Task to complete :: Repeat precisely the span of lines below that opens with the line containing "else if negb" and closes with the line containing "match first with", both included.

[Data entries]
********************
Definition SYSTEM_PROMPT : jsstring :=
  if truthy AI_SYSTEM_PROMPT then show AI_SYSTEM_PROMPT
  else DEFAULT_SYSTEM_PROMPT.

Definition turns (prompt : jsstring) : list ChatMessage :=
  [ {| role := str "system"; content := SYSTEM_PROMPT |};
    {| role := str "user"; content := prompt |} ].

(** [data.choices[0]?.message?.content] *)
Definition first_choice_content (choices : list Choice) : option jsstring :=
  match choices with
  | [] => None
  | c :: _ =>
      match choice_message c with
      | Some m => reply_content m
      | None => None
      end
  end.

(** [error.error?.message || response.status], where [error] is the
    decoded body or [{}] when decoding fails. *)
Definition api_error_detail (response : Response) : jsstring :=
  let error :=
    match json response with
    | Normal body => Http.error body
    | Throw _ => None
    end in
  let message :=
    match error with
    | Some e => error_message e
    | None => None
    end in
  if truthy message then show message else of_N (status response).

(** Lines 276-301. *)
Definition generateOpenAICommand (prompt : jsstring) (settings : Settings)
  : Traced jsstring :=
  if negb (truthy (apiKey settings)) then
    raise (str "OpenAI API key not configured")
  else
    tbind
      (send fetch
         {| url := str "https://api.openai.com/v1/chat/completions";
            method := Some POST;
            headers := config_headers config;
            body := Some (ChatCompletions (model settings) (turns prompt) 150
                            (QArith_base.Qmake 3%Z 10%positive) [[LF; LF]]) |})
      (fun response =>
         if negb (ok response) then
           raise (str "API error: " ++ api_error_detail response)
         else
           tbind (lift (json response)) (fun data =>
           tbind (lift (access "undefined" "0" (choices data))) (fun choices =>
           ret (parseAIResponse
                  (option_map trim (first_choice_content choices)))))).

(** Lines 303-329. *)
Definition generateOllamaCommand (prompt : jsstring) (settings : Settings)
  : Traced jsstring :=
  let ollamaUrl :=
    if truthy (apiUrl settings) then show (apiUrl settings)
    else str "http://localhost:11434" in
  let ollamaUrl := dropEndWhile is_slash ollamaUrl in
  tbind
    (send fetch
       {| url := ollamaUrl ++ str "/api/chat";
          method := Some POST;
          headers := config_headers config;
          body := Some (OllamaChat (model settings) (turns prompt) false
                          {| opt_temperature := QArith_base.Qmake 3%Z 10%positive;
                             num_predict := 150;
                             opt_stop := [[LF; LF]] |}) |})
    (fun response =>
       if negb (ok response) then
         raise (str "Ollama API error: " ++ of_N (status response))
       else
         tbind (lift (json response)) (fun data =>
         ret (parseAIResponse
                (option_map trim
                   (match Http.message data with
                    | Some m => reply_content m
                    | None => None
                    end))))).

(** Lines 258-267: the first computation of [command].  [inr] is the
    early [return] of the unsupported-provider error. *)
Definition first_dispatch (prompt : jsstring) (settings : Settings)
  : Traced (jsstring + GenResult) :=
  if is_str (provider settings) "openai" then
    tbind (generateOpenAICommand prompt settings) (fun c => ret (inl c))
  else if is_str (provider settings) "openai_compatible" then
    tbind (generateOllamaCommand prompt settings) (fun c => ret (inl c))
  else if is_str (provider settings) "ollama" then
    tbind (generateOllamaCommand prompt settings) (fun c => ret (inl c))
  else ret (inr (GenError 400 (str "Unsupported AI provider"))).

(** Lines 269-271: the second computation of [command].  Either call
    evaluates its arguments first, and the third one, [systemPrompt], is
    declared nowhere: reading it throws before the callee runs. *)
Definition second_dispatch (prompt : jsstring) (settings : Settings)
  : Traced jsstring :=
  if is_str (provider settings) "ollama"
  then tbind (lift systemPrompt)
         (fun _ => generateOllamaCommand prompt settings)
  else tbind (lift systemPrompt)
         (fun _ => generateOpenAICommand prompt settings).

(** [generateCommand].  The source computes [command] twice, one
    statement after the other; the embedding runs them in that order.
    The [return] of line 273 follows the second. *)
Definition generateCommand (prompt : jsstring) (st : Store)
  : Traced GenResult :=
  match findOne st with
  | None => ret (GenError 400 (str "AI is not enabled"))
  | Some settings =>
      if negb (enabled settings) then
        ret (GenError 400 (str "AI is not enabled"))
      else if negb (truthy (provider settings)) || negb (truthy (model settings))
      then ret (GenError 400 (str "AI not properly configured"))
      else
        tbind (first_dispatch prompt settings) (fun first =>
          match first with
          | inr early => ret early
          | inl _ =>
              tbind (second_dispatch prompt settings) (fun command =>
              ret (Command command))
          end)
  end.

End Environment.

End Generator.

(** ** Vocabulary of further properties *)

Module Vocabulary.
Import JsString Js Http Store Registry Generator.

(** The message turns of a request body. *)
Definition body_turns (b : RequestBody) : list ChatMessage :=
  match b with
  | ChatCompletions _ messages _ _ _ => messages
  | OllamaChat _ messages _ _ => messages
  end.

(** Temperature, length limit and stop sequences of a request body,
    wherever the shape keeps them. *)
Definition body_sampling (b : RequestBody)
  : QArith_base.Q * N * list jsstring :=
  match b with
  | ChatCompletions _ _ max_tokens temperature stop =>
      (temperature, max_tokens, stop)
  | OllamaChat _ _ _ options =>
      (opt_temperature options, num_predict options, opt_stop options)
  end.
********************
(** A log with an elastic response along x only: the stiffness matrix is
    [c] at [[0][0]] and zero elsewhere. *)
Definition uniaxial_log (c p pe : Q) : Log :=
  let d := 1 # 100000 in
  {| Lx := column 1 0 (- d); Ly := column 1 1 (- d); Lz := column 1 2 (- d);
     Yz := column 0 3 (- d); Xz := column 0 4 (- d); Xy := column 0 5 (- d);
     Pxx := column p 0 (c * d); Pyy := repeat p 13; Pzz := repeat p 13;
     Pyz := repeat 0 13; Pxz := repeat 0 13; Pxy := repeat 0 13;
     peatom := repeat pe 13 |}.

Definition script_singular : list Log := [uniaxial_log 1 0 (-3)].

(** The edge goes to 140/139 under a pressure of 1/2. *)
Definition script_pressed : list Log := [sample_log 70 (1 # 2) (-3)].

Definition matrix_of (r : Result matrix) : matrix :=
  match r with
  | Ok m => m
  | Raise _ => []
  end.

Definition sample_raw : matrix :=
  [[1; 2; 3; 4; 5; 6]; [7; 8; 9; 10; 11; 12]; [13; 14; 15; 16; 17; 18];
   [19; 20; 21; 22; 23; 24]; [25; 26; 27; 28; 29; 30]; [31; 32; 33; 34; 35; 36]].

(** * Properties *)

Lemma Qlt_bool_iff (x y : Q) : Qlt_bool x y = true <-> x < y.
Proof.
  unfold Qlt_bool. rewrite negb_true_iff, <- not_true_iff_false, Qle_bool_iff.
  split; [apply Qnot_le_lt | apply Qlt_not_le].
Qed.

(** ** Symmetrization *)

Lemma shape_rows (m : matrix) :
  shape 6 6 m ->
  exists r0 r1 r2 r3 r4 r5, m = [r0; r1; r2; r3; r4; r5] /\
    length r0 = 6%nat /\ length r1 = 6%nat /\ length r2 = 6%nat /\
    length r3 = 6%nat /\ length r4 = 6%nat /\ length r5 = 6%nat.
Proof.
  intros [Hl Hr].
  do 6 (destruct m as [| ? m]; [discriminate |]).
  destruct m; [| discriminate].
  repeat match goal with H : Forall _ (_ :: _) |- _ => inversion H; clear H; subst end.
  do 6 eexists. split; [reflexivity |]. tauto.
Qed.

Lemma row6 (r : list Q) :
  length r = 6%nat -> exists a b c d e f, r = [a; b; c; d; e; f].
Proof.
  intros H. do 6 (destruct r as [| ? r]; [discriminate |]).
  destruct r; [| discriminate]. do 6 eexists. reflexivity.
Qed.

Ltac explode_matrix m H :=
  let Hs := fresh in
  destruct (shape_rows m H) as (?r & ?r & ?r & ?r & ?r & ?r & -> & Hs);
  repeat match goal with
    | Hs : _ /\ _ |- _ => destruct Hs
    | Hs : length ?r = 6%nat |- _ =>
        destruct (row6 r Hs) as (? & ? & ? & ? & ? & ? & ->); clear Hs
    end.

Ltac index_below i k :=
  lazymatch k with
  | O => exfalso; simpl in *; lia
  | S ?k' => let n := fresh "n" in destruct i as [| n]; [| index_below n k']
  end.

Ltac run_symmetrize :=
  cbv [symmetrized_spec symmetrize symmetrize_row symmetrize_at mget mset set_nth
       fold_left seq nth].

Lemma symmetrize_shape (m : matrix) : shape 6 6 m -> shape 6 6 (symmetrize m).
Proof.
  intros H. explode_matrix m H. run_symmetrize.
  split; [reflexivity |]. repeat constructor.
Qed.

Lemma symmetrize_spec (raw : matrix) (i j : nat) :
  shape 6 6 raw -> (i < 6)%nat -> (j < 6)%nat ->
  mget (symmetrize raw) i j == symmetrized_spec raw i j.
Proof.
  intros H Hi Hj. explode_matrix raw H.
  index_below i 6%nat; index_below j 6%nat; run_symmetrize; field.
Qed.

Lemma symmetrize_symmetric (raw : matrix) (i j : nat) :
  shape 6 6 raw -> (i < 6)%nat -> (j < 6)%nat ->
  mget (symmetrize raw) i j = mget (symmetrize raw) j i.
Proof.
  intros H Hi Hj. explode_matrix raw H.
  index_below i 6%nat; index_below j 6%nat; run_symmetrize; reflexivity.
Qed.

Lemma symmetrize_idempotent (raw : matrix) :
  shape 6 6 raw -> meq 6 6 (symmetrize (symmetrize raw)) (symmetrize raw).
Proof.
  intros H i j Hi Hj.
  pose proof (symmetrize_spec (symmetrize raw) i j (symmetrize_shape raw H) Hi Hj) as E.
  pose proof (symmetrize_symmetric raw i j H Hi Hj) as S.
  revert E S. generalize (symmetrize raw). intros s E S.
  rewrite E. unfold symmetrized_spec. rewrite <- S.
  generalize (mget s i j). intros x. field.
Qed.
********************
Written answer ::
      else if negb (truthy (provider settings)) || negb (truthy (model settings))
      then ret (GenError 400 (str "AI not properly configured"))
      else
        tbind (first_dispatch prompt settings) (fun first =>
          match first with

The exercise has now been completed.